---------- TASK INPUT

(** ** Blocklist details read back

    The analyzer writes the blocklists into lines of text, and the page takes
    them apart again. *)

Section ReadBack.
Context (env : check_env) (err_text : dns_error -> string) (remoteIP queryIP : string).

(** What one configured list said about the sender. *)
Definition listing (provider : string) : option (list string) :=
  match env_host (ce_dns env) (queryIP +:+ "." +:+ provider) with
  | Ok (ip :: ips) => if rblQueryRefusal (ip :: ips) then None else Some (ip :: ips)
  | _ => None
  end.

Definition listings (providers : list string) : list (string * list string) :=
  omap (fun p => pair p <$> listing p) (usable_providers providers).

Definition shown_info (p : string) : RBLProviderInfo :=
  let meta := rblProviderMeta p remoteIP in mkRBLProviderInfo p (rp_Name meta) (rp_Description meta).

Definition shown_hit (l : string * list string) : RBLHit :=
  let '(p, ips) := l in
  let meta := rblProviderMeta p remoteIP in
  mkRBLHit (p +:+ " (" +:+ rp_Name meta +:+ ")") (p +:+ " → " +:+ rblResponseMeaning p ips)
    (p +:+ ": " +:+ rp_DelistURL meta) (p +:+ ": " +:+ rp_Delisting meta).

Definition info_line (p : string) : string :=
  let meta := rblProviderMeta p remoteIP in p +:+ " (" +:+ rp_Name meta +:+ ")|" +:+ rp_Description meta.

Lemma rbl_step_lists s p :
  let s' := rbl_step env err_text remoteIP queryIP s p in
  let hits := shown_hit <$> listings [p] in
  rs_cleanProviders s' = rs_cleanProviders s ++ (info_line <$> usable_providers [p])
  /\ rs_listedProviders s' = rs_listedProviders s ++ (rh_Provider <$> hits)
  /\ rs_listingResponses s' = rs_listingResponses s ++ (rh_Response <$> hits)
  /\ rs_delistingURLs s' = rs_delistingURLs s ++ (rh_DelistURL <$> hits)
  /\ rs_delistingSteps s' = rs_delistingSteps s ++ (rh_Delisting <$> hits).
Proof.
  cbv zeta. unfold rbl_step, listings, usable_providers, listing. cbn [fmap list_fmap List.filter].
  destruct (isEmpty (TrimSpace p)); cbn; [by rewrite !app_nil_r|].
  destruct (env_host _ _) as [[|ip ips]|[[]| |]]; cbn; rewrite ?app_nil_r; try done.
  case_if; cbn; by rewrite ?app_nil_r.
Qed.

Lemma usable_cons p l : usable_providers (p :: l) = usable_providers [p] ++ usable_providers l.
Proof. unfold usable_providers. cbn. by case_if. Qed.

Lemma listings_cons p l : listings (p :: l) = listings [p] ++ listings l.
Proof. unfold listings. by rewrite usable_cons, omap_app. Qed.

Lemma rbl_fold_lists providers s :
  let s' := fold_left (rbl_step env err_text remoteIP queryIP) providers s in
  let hits := shown_hit <$> listings providers in
  rs_cleanProviders s' = rs_cleanProviders s ++ (info_line <$> usable_providers providers)
  /\ rs_listedProviders s' = rs_listedProviders s ++ (rh_Provider <$> hits)
  /\ rs_listingResponses s' = rs_listingResponses s ++ (rh_Response <$> hits)
  /\ rs_delistingURLs s' = rs_delistingURLs s ++ (rh_DelistURL <$> hits)
  /\ rs_delistingSteps s' = rs_delistingSteps s ++ (rh_Delisting <$> hits).
Proof.
  revert s. induction providers as [|p l IH]; intros s; cbv zeta; cbn [fold_left].
  - unfold listings, usable_providers. cbn. by rewrite !app_nil_r.
  - destruct (IH (rbl_step env err_text remoteIP queryIP s p)) as (-> & -> & -> & -> & ->).
    destruct (rbl_step_lists s p) as (-> & -> & -> & -> & ->).
    by rewrite (usable_cons p l), (listings_cons p l), !fmap_app, <- !app_assoc.
Qed.

End ReadBack.

(** *** The texts of the providers *)

Lemma QueryEscape_visible s : sforall visible (QueryEscape s) = true.
Proof.
  induction s as [|a s IH]; [done|]. cbn [QueryEscape]. cbv zeta. case_if; [|case_if].
  - cbn [sforall]. rewrite IH, andb_true_r. revert Hif. unfold visible, code. by destruct a as [[] [] [] [] [] [] [] []].
  - by cbn [sforall].
  - cbn [sforall]. rewrite IH. unfold hex_upper, visible, code. by destruct a as [[] [] [] [] [] [] [] []].
Qed.

(** A line of text with visible ends. *)
Definition line_text (s : string) : bool := starts s && ends s && lacks LF s.

Lemma line_text_visible s : sforall visible s = true -> isEmpty s = false -> line_text s = true.
Proof.
  intros Hs He. unfold line_text. rewrite starts_visible, ends_visible by done. by apply (visible_lacks LF).
Qed.

Lemma line_text_snoc s t : line_text s = true -> ends t && lacks LF t = true -> line_text (s +:+ t) = true.
Proof.
  unfold line_text. intros [[H1 H2]%andb_true_iff H3]%andb_true_iff [H4 H5]%andb_true_iff.
  by rewrite starts_app, ends_app, lacks_app, H3, H5.
Qed.

Lemma line_text_app s m t : line_text s = true -> lacks LF m = true -> line_text t = true -> line_text (s +:+ m +:+ t) = true.
Proof.
  intros Hs Hm Ht. apply line_text_snoc; [done|]. unfold line_text in Ht.
  apply andb_true_iff in Ht as [[_ H5]%andb_true_iff H6]. by rewrite ends_app, lacks_app, Hm, H6.
Qed.

Lemma line_text_trim s : line_text s = true -> TrimSpace s = s.
Proof. unfold line_text. intros [[H1 H2]%andb_true_iff H3]%andb_true_iff. by apply TrimSpace_edges. Qed.

Lemma meta_texts p ip :
  sforall visible p = true ->
  let meta := rblProviderMeta p ip in
  line_text (rp_Name meta) = true /\ lacks "|" (rp_Name meta) = true /\ line_text (rp_Description meta) = true
  /\ line_text (rp_Delisting meta) = true /\ line_text (rp_DelistURL meta) = true.
Proof.
  intros Hp. cbv zeta. unfold rblProviderMeta.
  repeat (case_if; [split_and!; try (vm_compute; reflexivity)|]);
    [cbn [rp_DelistURL]; apply line_text_visible; [rewrite sforall_app, QueryEscape_visible|]; reflexivity..|].
  split_and!; try (vm_compute; reflexivity). cbn [rp_DelistURL]. apply line_text_visible; [|reflexivity]. by rewrite sforall_app, Hp.
Qed.

Lemma meaning_texts p ips :
  ips <> [] -> Forall (fun ip => sforall visible ip = true /\ isEmpty ip = false) ips -> line_text (rblResponseMeaning p ips) = true.
Proof.
  intros Hn HF. unfold rblResponseMeaning. induction HF as [|ip l [Hv He] HF IH]; [done|].
  assert (Ha : line_text (address_meaning (ToLower p) ip) = true).
  { pose proof (line_text_visible _ Hv He) as H.
    unfold address_meaning, spamhaus_meaning, dronebl_meaning. repeat case_if; try done;
      (apply line_text_snoc; [exact H|vm_compute; reflexivity]). }
  destruct l as [|x l]; [done|].
  change (line_text (address_meaning (ToLower p) ip +:+ ", " +:+ Join (address_meaning (ToLower p) <$> x :: l) ", ") = true).
  apply line_text_app; [done|done|]. by apply IH.
Qed.

(** *** Reading the lines *)

Lemma line_text_nonempty s : line_text s = true -> isEmpty s = false.
Proof. by destruct s. Qed.

Lemma joined_lines l sep :
  l <> [] -> Forall (fun x => line_text x = true) l -> isEmpty (Join l sep) = false /\ orElse (Join l sep) "none" = Join l sep.
Proof.
  intros Hn HF. destruct HF as [|x l Hx HF]; [done|].
  assert (He : isEmpty (Join (x :: l) sep) = false).
  { apply line_text_nonempty in Hx. destruct l; [done|]. cbn [Join]. by destruct x. }
  split; [done|]. unfold orElse. by rewrite He.
Qed.

Lemma Forall_line_lacks l : Forall (fun x => line_text x = true) l -> Forall (fun x => lacks LF x = true) l.
Proof. intros H. eapply Forall_impl; [exact H|]. unfold line_text. by intros x [_ Hx]%andb_true_iff. Qed.

(** Rows put together by index. *)
Lemma rows_by_index (hits pre suf : list RBLHit) :
  Forall (fun h => line_text (rh_Provider h) = true /\ line_text (rh_Response h) = true
                   /\ line_text (rh_DelistURL h) = true /\ line_text (rh_Delisting h) = true) hits ->
  hits = pre ++ suf ->
  omap (fun ip => let '(i, p) := ip in
          if isEmpty (TrimSpace p) then None
          else Some (mkRBLHit (TrimSpace p) (trimmed_at (rh_Response <$> hits) i) (trimmed_at (rh_DelistURL <$> hits) i)
                       (trimmed_at (rh_Delisting <$> hits) i)))
    (imap (fun i p => ((List.length pre + i)%nat, p)) (rh_Provider <$> suf)) = suf.
Proof.
  intros HF. revert pre. induction suf as [|h suf IH]; intros pre Hh; [done|]. cbn [fmap list_fmap imap omap list_omap].
  rewrite Nat.add_0_r. assert (Hl : hits !! List.length pre = Some h) by (rewrite Hh; by apply list_lookup_middle).
  rewrite Forall_forall in HF. destruct (HF h) as (H1 & H2 & H3 & H4).
  { rewrite Hh. set_solver. }
  unfold trimmed_at at 1 2 3. rewrite !list_lookup_fmap, Hl. cbn [fmap option_fmap option_map].
  rewrite !line_text_trim by done. rewrite line_text_nonempty by done. f_equal; [by destruct h|].
  rewrite <- (IH (pre ++ [h])) at 2 by (by rewrite <- app_assoc).
  f_equal. apply imap_ext. intros i x _. cbn. rewrite length_app. cbn. f_equal. lia.
Qed.

Lemma shown_hit_texts remoteIP p ips :
  sforall visible p = true -> isEmpty p = false -> ips <> [] ->
  Forall (fun ip => sforall visible ip = true /\ isEmpty ip = false) ips ->
  let h := shown_hit remoteIP (p, ips) in
  line_text (rh_Provider h) = true /\ line_text (rh_Response h) = true
  /\ line_text (rh_DelistURL h) = true /\ line_text (rh_Delisting h) = true.
Proof.
  intros Hp He Hn HF. pose proof (line_text_visible _ Hp He) as H.
  destruct (meta_texts p remoteIP Hp) as (H1 & _ & _ & H4 & H5).
  cbn [shown_hit rh_Provider rh_Response rh_DelistURL rh_Delisting]. split_and!.
  - apply line_text_snoc; [done|]. change (" (" +:+ rp_Name (rblProviderMeta p remoteIP) +:+ ")") with (" (" +:+ (rp_Name (rblProviderMeta p remoteIP) +:+ ")")).
    assert (Hl : line_text (rp_Name (rblProviderMeta p remoteIP) +:+ ")") = true) by (by apply line_text_snoc).
    unfold line_text in Hl. apply andb_true_iff in Hl as [[_ H6]%andb_true_iff H7]. by rewrite ends_app, lacks_app, H7.
  - apply line_text_app; [done|done|]. by apply meaning_texts.
  - by apply line_text_app.
  - by apply line_text_app.
Qed.
(** C20: a client that is not a trusted proxy cannot influence through headers what the
    server believes: its address for the rate limits, the scheme, the host, the Secure attribute of
    cookies and the redirect are the same whatever X-Forwarded-* or Forwarded headers it sends. *)
Theorem untrusted_headers_ignored s url_Parse r r' :
  isRequestFromTrustedProxy s r = false -> same_connection r r' ->
  clientIP s r = clientIP s r' /\ requestScheme s r = requestScheme s r' /\ requestHost s r = requestHost s r'
  /\ secureCookies s r = secureCookies s r'
  /\ withHTTPSRedirect s url_Parse r = withHTTPSRedirect s url_Parse r'
  /\ (forall now1 now2 l, withRateLimit s now1 now2 r l = withRateLimit s now1 now2 r' l).
Proof.
  intros Hu (Ha & Ht & Hh & Hp & Hrp & Hq).
  assert (Hu' : isRequestFromTrustedProxy s r' = false) by (unfold isRequestFromTrustedProxy in *; by rewrite <- Ha).
  assert (Hip : clientIP s r = clientIP s r').
  { unfold clientIP. unfold isRequestFromTrustedProxy in Hu. rewrite <- Ha, Hu. done. }
  assert (Hs : requestScheme s r = requestScheme s r') by (unfold requestScheme; by rewrite Hu, Hu', Ht).
  assert (Hho : requestHost s r = requestHost s r') by (unfold requestHost; by rewrite Hu, Hu', Hh).
  split_and!; [done..| | |].
  - unfold secureCookies. by rewrite Hs.
  - unfold withHTTPSRedirect, httpsRedirectHost. by rewrite Hs, Hho, Hp, Hrp, Hq.
  - intros. unfold withRateLimit. by rewrite Hip, Hp.
Qed.
(** The end-to-end path: the client brings its identity. Clock readings: 2 the
    expiry of an existing mailbox, 3 its touch, 4 the creation. *)
Definition create_with_key (clock : nat -> Z) (ip domain : string) (b : create_body) (d : DB) (created : Z)
  : create_response * DB * Z :=
  match hex_decode (cb_PublicKey b) with
  | None => (CreateError 400, d, created)
  | Some pubBytes =>
      if negb (String.length pubBytes =? 32)%nat then (CreateError 400, d, created)
      else if negb (String.eqb (Identifier pubBytes) (cb_Identifier b)) then (CreateError 400, d, created)
      else
        let addr := cb_Identifier b +:+ "@" +:+ cleanDomain domain in
        match GetMailboxByToken (cb_Identifier b) d with
        | Ok existing =>
            if clock 2%nat <? mb_ExpiresAt existing
            then (ExistingMailbox existing, TouchMailbox (clock 3%nat) (mb_ID existing) d, created)
            else create_keyed clock ip addr b
                   (match DeleteMailboxByToken (mb_Token existing) d with Ok d' => d' | Err _ => d end) created
        | Err _ => create_keyed clock ip addr b d created
        end
  end.

(** The paths on which the server makes up the token. *)
Definition create_generated (clock : nat -> Z) (rand : nat -> option string) (ip domain : string)
    (resp : Mailbox -> create_response) (d : DB) (created : Z) : create_response * DB * Z :=
  match generateMailboxAddress rand domain d with
  | None => (CreateError 500, d, created)
  | Some (token, addr) =>
      match CreateMailbox (clock 4%nat) token addr "" ip (MailboxTTL (ws_cfg s)) d with
      | Err _ => (CreateError 500, d, created)
      | Ok (mb, d) => (resp mb, d, created + 1)
      end
  end.

(** Clock readings 0 and 1 are those of the two counts. [created] is the metric. *)
Definition createMailbox (clock : nat -> Z) (rand : nat -> option string) (r : request) (body : option create_body)
    (d : DB) (created : Z) : create_response * DB * Z :=
  if negb (String.eqb (rq_Method r) "POST") then (CreateError 405, d, created)
  else
    let ip := clientIP s r in
    if MaxActivePerIP (ws_cfg s) <=? Z.of_nat (CountActiveMailboxesByIP (clock 0%nat) ip d) then (CreateError 429, d, created)
    else if MaxActiveGlobal (ws_cfg s) <=? Z.of_nat (CountActiveMailboxes (clock 1%nat) d) then (CreateError 429, d, created)
    else
      let domain := requestSMTPDomain s r in
      if Contains (rq_Header r "Content-Type") "application/json" then
        match body with
        | Some b =>
            if negb (isEmpty (cb_Identifier b)) && negb (isEmpty (cb_PublicKey b))
            then create_with_key clock ip domain b d created
            else create_generated clock rand ip domain NewMailbox d created
        | None => create_generated clock rand ip domain NewMailbox d created
        end
      else create_generated clock rand ip domain NewMailboxForm d created.

(** ** Messages of a mailbox *)

Definition messageReference (mailboxToken : string) (messageID : Z) : string :=
  hex_encode (stake 8 (sha256 (mailboxToken +:+ ":" +:+ Itoa messageID))).

Definition selectMessageWithReport (token : string) (msgs : list MessageWithReport) (msgRef : string)
  : option MessageWithReport :=
  let msgRef := TrimSpace msgRef in
  if isEmpty msgRef then None
  else List.find (fun x => String.eqb (messageReference token (m_ID (mwr_Message x))) msgRef) msgs.

(** Status and payload. *)
Definition payloadAPI (now : Z) (r : request) (lim : Limiter) (d : DB) : Z * string * Limiter :=
  if negb (String.eqb (rq_Method r) "GET") then (405, "", lim)
  else
    let '(ok, lim) := Allow now ("payload:" +:+ clientIP s r) lim in
    if negb ok then (429, "", lim)
    else match SplitN2 (TrimPrefix (rq_Path r) "/api/payload/") "/" with
    | [token; msgRef] =>
        match GetMailboxByToken token d with
        | Err _ => (404, "", lim)
        | Ok mb =>
            if isEmpty (mb_PublicKey mb) then (404, "", lim)
            else match selectMessageWithReport token (ListMessagesWithReports (mb_ID mb) 100 d) msgRef with
                 | None => (404, "", lim)
                 | Some selected =>
                     if negb (Encrypted (mwr_Message selected)) then (404, "", lim)
                     else (200, m_PayloadEnc (mwr_Message selected), lim)
                 end
        end
    | _ => (400, "", lim)
    end.

Record persist_body := mkPersistBody { pb_PayloadEnc : string; pb_Checks : list CheckResult }.

(** The clear-text rest of a check. *)
Definition strip_check (c : CheckResult) : CheckResult :=
  mkCheck (c_ID c) (c_Name c) (c_Status c) fzero "" "" ∅ "" "" [] "" "" "" "" "" "" "".

Definition sealed_payload (payload : string) : bool :=
  match b64url_decode payload with
  | Some blob => negb (String.length blob <? 4)%nat && String.eqb (stake 4 blob) "MPE1"
  | None => false
  end.

(** The status; the second update can fail after the first has been made. *)
Definition recheckPersistAPI (now : Z) (r : request) (body : option persist_body) (lim : Limiter) (d : DB)
  : Z * Limiter * DB :=
  if negb (String.eqb (rq_Method r) "POST") then (405, lim, d)
  else
    let '(ok, lim) := Allow now ("recheck:" +:+ clientIP s r) lim in
    if negb ok then (429, lim, d)
    else match SplitN2 (TrimPrefix (rq_Path r) "/api/recheck-persist/") "/" with
    | [token; msgRef] =>
        if isEmpty token || isEmpty msgRef then (400, lim, d)
        else match GetMailboxByToken token d with
        | Err _ => (404, lim, d)
        | Ok mb =>
            match List.find (fun m => String.eqb (messageReference token (m_ID m)) msgRef)
                    (ListMessagesByMailbox (mb_ID mb) 500 d) with
            | None => (404, lim, d)
            | Some msg =>
                if negb (Encrypted msg) then (404, lim, d)
                else match body with
                | None => (400, lim, d)
                | Some b =>
                    if negb (sealed_payload (pb_PayloadEnc b)) then (400, lim, d)
                    else if (List.length (pb_Checks b) =? 0)%nat then (400, lim, d)
                    else
                      let '(score, label) := ComputeScore (pb_Checks b) in
                      match UpdateMessagePayloadEnc (m_ID msg) (pb_PayloadEnc b) d with
                      | Err _ => (500, lim, d)
                      | Ok d =>
                          match UpdateReportScoreChecks (m_ID msg) score label (strip_check <$> pb_Checks b) d with
                          | Err _ => (500, lim, d)
                          | Ok d => (200, lim, d)
                          end
                      end
                end
            end
        end
    | _ => (400, lim, d)
    end.

(** ** Placement tests *)

Definition newPlacementToken (rand : nat -> option string) : option string :=
  let n := IPTTokenLength (ws_cfg s) in
  if (n <? MinIPTTokenLength) || (MaxIPTTokenLength <? n) then None
  else match rand (Z.to_nat ((n + 1) / 2)) with
       | None => None
       | Some bytes => Some (stake (Z.to_nat n) (hex_encode bytes))
       end.

Definition placementTokenAccepted (token : string) (pt : PlacementTest) (now : Z) : bool :=
  (IPTTokenLength (ws_cfg s) <=? Z.of_nat (String.length token)) || (now <? pt_ExpiresAt pt).

Definition placementTestFor (now : Z) (mb : Mailbox) (ptToken : string) (d : DB) : result PlacementTest :=
  let! pt := GetPlacementTest ptToken d in
  if negb (pt_MailboxID pt =? mb_ID mb) || negb (placementTokenAccepted ptToken pt now) then Err ErrNotFound
  else Ok pt.

End Api.
Lemma update_health_spec statuses acc h :
  NoDup (status_key <$> statuses) ->
  let '(failed, h') := fold_left health_step statuses (acc, h) in
  failed = acc ++ List.filter (fun st => negb (as_OK st) && was_fine h st) statuses
  /\ (forall st, st ∈ statuses -> h' !! status_key st = Some st)
  /\ (forall k, k ∉ status_key <$> statuses -> h' !! k = h !! k).
Proof.
  revert acc h. induction statuses as [|st l IH]; intros acc h Hn.
  { cbn. split_and!; [by rewrite app_nil_r|by intros st ?%not_elem_of_nil|done]. }
  apply NoDup_cons in Hn as [Hst Hn]. cbn [fold_left].
  destruct (health_step (acc, h) st) as [acc1 h1] eqn:E. specialize (IH acc1 h1 Hn).
  destruct (fold_left health_step l (acc1, h1)) as [failed h']. destruct IH as (-> & H2 & H3).
  assert (Hacc : acc1 = acc ++ (if negb (as_OK st) && was_fine h st then [st] else []) /\ h1 = <[status_key st := st]> h).
  { unfold health_step in E. fold (status_key st) in E. fold (was_fine h st) in E. injection E as <- <-. split; [|done].
    case_if; [done|by rewrite app_nil_r]. }
  destruct Hacc as [-> ->]. split_and!.
  - rewrite <- app_assoc. f_equal. cbn [List.filter].
    assert (Hf : List.filter (fun x => negb (as_OK x) && was_fine (<[status_key st := st]> h) x) l
                 = List.filter (fun x => negb (as_OK x) && was_fine h x) l).
    { apply List.filter_ext_in. intros x Hx%list_elem_of_In. unfold was_fine. rewrite lookup_insert_ne; [done|].
      intros Heq. apply Hst. rewrite Heq. by apply list_elem_of_fmap_2. }
    rewrite Hf. by case_if.
  - intros x [->|Hx]%elem_of_cons; [|by apply H2]. rewrite H3 by done. apply lookup_insert_eq.
  - intros k. rewrite fmap_cons, not_elem_of_cons. intros [Hk1 Hk2]. rewrite H3 by done. by apply lookup_insert_ne.
Qed.

(** An account is reported when it fails after it worked (or at its first check),
    and not again while it stays broken. *)
Theorem alert_once_per_outage statuses h failed h' :
  NoDup (status_key <$> statuses) -> update_health statuses h = (failed, h') ->
  failed = List.filter (fun st => negb (as_OK st) && was_fine h st) statuses
  /\ forall later, (status_key <$> later) = (status_key <$> statuses) -> (as_OK <$> later) = (as_OK <$> statuses) ->
     fst (update_health later h') = [].
Proof.
  intros Hn Hu. unfold update_health in *. pose proof (update_health_spec statuses [] h Hn) as H. rewrite Hu in H.
  destruct H as (-> & H2 & _). split; [done|]. intros later Hk Ho.
  pose proof (update_health_spec later [] h' ltac:(by rewrite Hk)) as H. destruct (fold_left health_step later ([], h')) as [f h''].
  destruct H as (-> & _). cbn [fst app].
  assert (Hnone : forall x, x ∈ later -> negb (as_OK x) && was_fine h' x = false).
  { intros x (i & Hx)%list_elem_of_lookup_1. apply (f_equal (fun l => l !! i)) in Hk. apply (f_equal (fun l => l !! i)) in Ho.
    rewrite !list_lookup_fmap, Hx in Hk. rewrite !list_lookup_fmap, Hx in Ho.
    destruct (statuses !! i) as [y|] eqn:Hy; [|done]. cbn in Hk, Ho. injection Hk as Hk. injection Ho as Ho.
    assert (Hf : was_fine h' x = as_OK y) by (unfold was_fine; by rewrite Hk, (H2 y) by (by eapply list_elem_of_lookup_2)).
    rewrite Hf, Ho. by destruct (as_OK y). }
  clear -Hnone. induction later as [|x l IH]; [done|]. cbn. rewrite Hnone by (by left). apply IH. intros y Hy. apply Hnone. by right.
Qed.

--------------------

# TASK REQUIREMENTS:
As the answer, set down only the lines from the data above between the one holding "(resp : Mailbox" and the one holding "created + 1)", inclusive, exactly as they read.

# ANSWER BELOW:
    (resp : Mailbox -> create_response) (d : DB) (created : Z) : create_response * DB * Z :=
  match generateMailboxAddress rand domain d with
  | None => (CreateError 500, d, created)
  | Some (token, addr) =>
      match CreateMailbox (clock 4%nat) token addr "" ip (MailboxTTL (ws_cfg s)) d with
      | Err _ => (CreateError 500, d, created)
      | Ok (mb, d) => (resp mb, d, created + 1)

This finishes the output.